→ **Task statement**
Pick each line that has "Hrun" out of the records.

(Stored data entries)
= Beginning of Section =

Lemma occurs_cons (pat : str) (c : N) (s : str) :
  occurs pat (c :: s) <-> startswith pat (c :: s) = true \/ occurs pat s.
Proof.
  split.
  - intros (u & v & Hs). destruct u as [|d u]; simpl in Hs.
    + left. rewrite Hs. apply startswith_app.
    + right. simplify_eq. by exists u, v.
  - intros [Hp | (u & v & ->)].
    + apply startswith_iff in Hp as [r ->]. by exists [], r.
    + by exists (c :: u), v.
Qed.

Lemma occurs_nil (pat : str) : pat <> [] -> ~ occurs pat [].
Proof.
  intros Hne (u & v & Huv). symmetry in Huv.
  apply app_eq_nil in Huv as [_ Hpv]. by apply app_eq_nil in Hpv as [? _].
Qed.

Lemma occursb_spec (pat s : str) : occursb pat s = true <-> occurs pat s.
Proof.
  unfold occursb. rewrite existsb_exists. split.
  - intros (i & _ & Hi). apply startswith_inv in Hi.
    exists (take i s), (drop (length pat) (drop i s)).
    by rewrite <- Hi, take_drop.
  - intros (u & v & ->). exists (length u). split.
    + apply in_seq. rewrite length_app. lia.
    + rewrite drop_app_length. apply startswith_app.
Qed.

Lemma not_occurs (pat s : str) : occursb pat s = false -> ~ occurs pat s.
Proof. intros Hb Ho%occursb_spec. congruence. Qed.

(** ** The scan of [re.sub] *)

Lemma filter_nil_false {A} (f : A -> bool) (l : list A) (x : A) :
  List.filter f l = [] -> In x l -> f x = false.
Proof.
  intros Hnil Hin. destruct (f x) eqn:Hfx; [|done].
  assert (Hx : In x (List.filter f l)) by (apply filter_In; done).
  by rewrite Hnil in Hx.
Qed.

Lemma starts_inside_nil (p w : str) (i : nat) :
  starts_inside p w = [] -> (i < length w)%nat ->
  compatible p (drop i w) = false.
Proof.
  intros Hnil Hi.
  apply (filter_nil_false (fun i => compatible p (drop i w)) _ i Hnil).
  apply in_seq. lia.
Qed.

Lemma runs_into_nil (p w : str) (j : nat) :
  runs_into p w = [] -> (1 <= j < length p)%nat ->
  compatible (drop j p) w = false.
Proof.
  intros Hnil Hj.
  apply (filter_nil_false (fun j => compatible (drop j p) w) _ j Hnil).
  apply in_seq. lia.
Qed.

Lemma sub_from_skip (pat rep w rest : str) :
  Re.sub_from pat rep (length w) (w ++ rest) = Re.sub_from pat rep 0 rest.
Proof. induction w as [|a w IH]; simpl; [|rewrite IH]; done. Qed.

Section Substitution.

Variables pat rep : str.
Hypothesis pat_nonempty : pat <> [].

Local Abbreviation sub := (Re.sub_literal pat rep).

(** The three equations of the scan. *)

Lemma sub_nil : sub [] = [].
Proof. unfold Re.sub_literal. simpl. by destruct pat. Qed.

Lemma sub_hit (rest : str) : sub (pat ++ rest) = rep ++ sub rest.
Proof.
  unfold Re.sub_literal.
  pose proof (startswith_app pat rest) as Hp.
  destruct pat as [|c p]; [done|].
  change ((c :: p) ++ rest) with (c :: (p ++ rest)) in *.
  cbn [Re.sub_from]. rewrite Hp. cbn [length].
  by rewrite sub_from_skip.
Qed.

Lemma sub_miss (c : N) (s : str) :
  startswith pat (c :: s) = false -> sub (c :: s) = c :: sub s.
Proof. unfold Re.sub_literal. cbn [Re.sub_from]. by intros ->. Qed.

(** Induction along the scan. *)
Lemma sub_ind (P : str -> Prop) :
  P [] ->
  (forall rest, P rest -> P (pat ++ rest)) ->
  (forall c s, startswith pat (c :: s) = false -> P s -> P (c :: s)) ->
  forall s, P s.
Proof.
  intros Hnil Hhit Hmiss s.
  induction s as [s IH] using (induction_ltof1 _ (@length N)).
  unfold ltof in IH.
  destruct s as [|c s]; [done|].
  destruct (startswith pat (c :: s)) eqn:Hp.
  - apply startswith_inv in Hp. rewrite Hp. apply Hhit, IH.
    rewrite Hp at 2. rewrite length_app.
    destruct pat; [done | simpl; lia].
  - apply Hmiss; [done|]. apply IH. simpl. lia.
Qed.

(** A text without occurrence is copied. *)
Lemma sub_id (s : str) : ~ occurs pat s -> sub s = s.
Proof.
  induction s as [|c s IH]; intros Hno; [apply sub_nil|].
  rewrite occurs_cons in Hno.
  rewrite sub_miss; [f_equal; tauto|].
  destruct (startswith pat (c :: s)); tauto.
Qed.

(** The scan copies a piece of text in which no match can begin. *)
Lemma sub_skip (w x : str) :
  starts_inside pat w = [] -> sub (w ++ x) = w ++ sub x.
Proof.
  intros Hin.
  assert (Hall : forall i, (i < length w)%nat ->
                           compatible pat (drop i w) = false)
    by (intros; by apply starts_inside_nil).
  clear Hin. induction w as [|a w IH]; [done|].
  simpl. rewrite sub_miss.
  - f_equal. apply IH. intros i Hi. apply (Hall (S i)). simpl. lia.
  - destruct (startswith pat (a :: w ++ x)) eqn:Hp; [|done].
    apply (startswith_compatible pat (a :: w) x) in Hp.
    specialize (Hall 0%nat). simpl in Hall. rewrite Hall in Hp; [done|lia].
Qed.

(** What the scan leaves of a pattern [p] that has begun before: if the
    rest of [p] starts the output it started the input. *)
Lemma sub_keeps_tail (p : str) :
  runs_into p rep = [] ->
  forall s j, (1 <= j)%nat ->
    startswith (drop j p) (sub s) = true -> startswith (drop j p) s = true.
Proof.
  intros Hrun s. induction s as [|rest IH|c s Hc IH] using sub_ind;
    intros j Hj Hp.
  - by rewrite sub_nil in Hp.
  - rewrite sub_hit in Hp. apply startswith_compatible in Hp.
    destruct (decide (j < length p)%nat) as [Hlt|Hge].
    + rewrite runs_into_nil in Hp; [done | done | lia].
    + rewrite drop_ge by lia. apply startswith_nil.
  - rewrite sub_miss in Hp by done.
    destruct (drop j p) as [|d q] eqn:Hd; [done|].
    assert (Hq : q = drop (S j) p).
    { change q with (drop 1 (d :: q)). rewrite <- Hd, drop_drop.
      f_equal. lia. }
    simpl in *. apply andb_prop in Hp as [-> Hp]. simpl.
    rewrite Hq in *. apply IH; [lia | done].
Qed.

Lemma sub_keeps_head (p : str) (c : N) (s : str) :
  runs_into p rep = [] ->
  startswith p (c :: sub s) = true -> startswith p (c :: s) = true.
Proof.
  intros Hrun Hp. destruct p as [|d q]; [done|].
  simpl in *. apply andb_prop in Hp as [-> Hp]. simpl.
  apply (sub_keeps_tail (d :: q) Hrun s 1%nat); [lia | done].
Qed.

(** An occurrence of [p] in the output comes from one in the input. *)
Lemma occurs_skip (p w x : str) :
  starts_inside p w = [] -> occurs p (w ++ x) -> occurs p x.
Proof.
  intros Hin.
  assert (Hall : forall i, (i < length w)%nat ->
                           compatible p (drop i w) = false)
    by (intros; by apply starts_inside_nil).
  clear Hin. induction w as [|a w IH]; [done|].
  simpl. rewrite occurs_cons. intros [Hp | Ho].
  - apply (startswith_compatible p (a :: w) x) in Hp.
    specialize (Hall 0%nat). simpl in Hall. rewrite Hall in Hp; [done|lia].
  - apply IH; [|done]. intros i Hi. apply (Hall (S i)). simpl. lia.
Qed.

Lemma sub_no_new (p : str) (s : str) :
  starts_inside p rep = [] -> runs_into p rep = [] ->
  occurs p (sub s) -> occurs p s.
Proof.
  intros Hin Hrun. induction s as [|rest IH|c s Hc IH] using sub_ind.
  - by rewrite sub_nil.
  - rewrite sub_hit. intros Ho%occurs_skip; [|done].
    destruct (IH Ho) as (u & v & ->). exists (pat ++ u), v.
    by rewrite <- app_assoc.
  - rewrite sub_miss by done. rewrite !occurs_cons.
    intros [Hp | Ho]; [left | right; tauto].
    by apply sub_keeps_head.
Qed.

= End of Section =

→ **Task solution**
  intros Hrun s. induction s as [|rest IH|c s Hc IH] using sub_ind;
  intros Hrun Hp. destruct p as [|d q]; [done|].
  apply (sub_keeps_tail (d :: q) Hrun s 1%nat); [lia | done].
  intros Hin Hrun. induction s as [|rest IH|c s Hc IH] using sub_ind.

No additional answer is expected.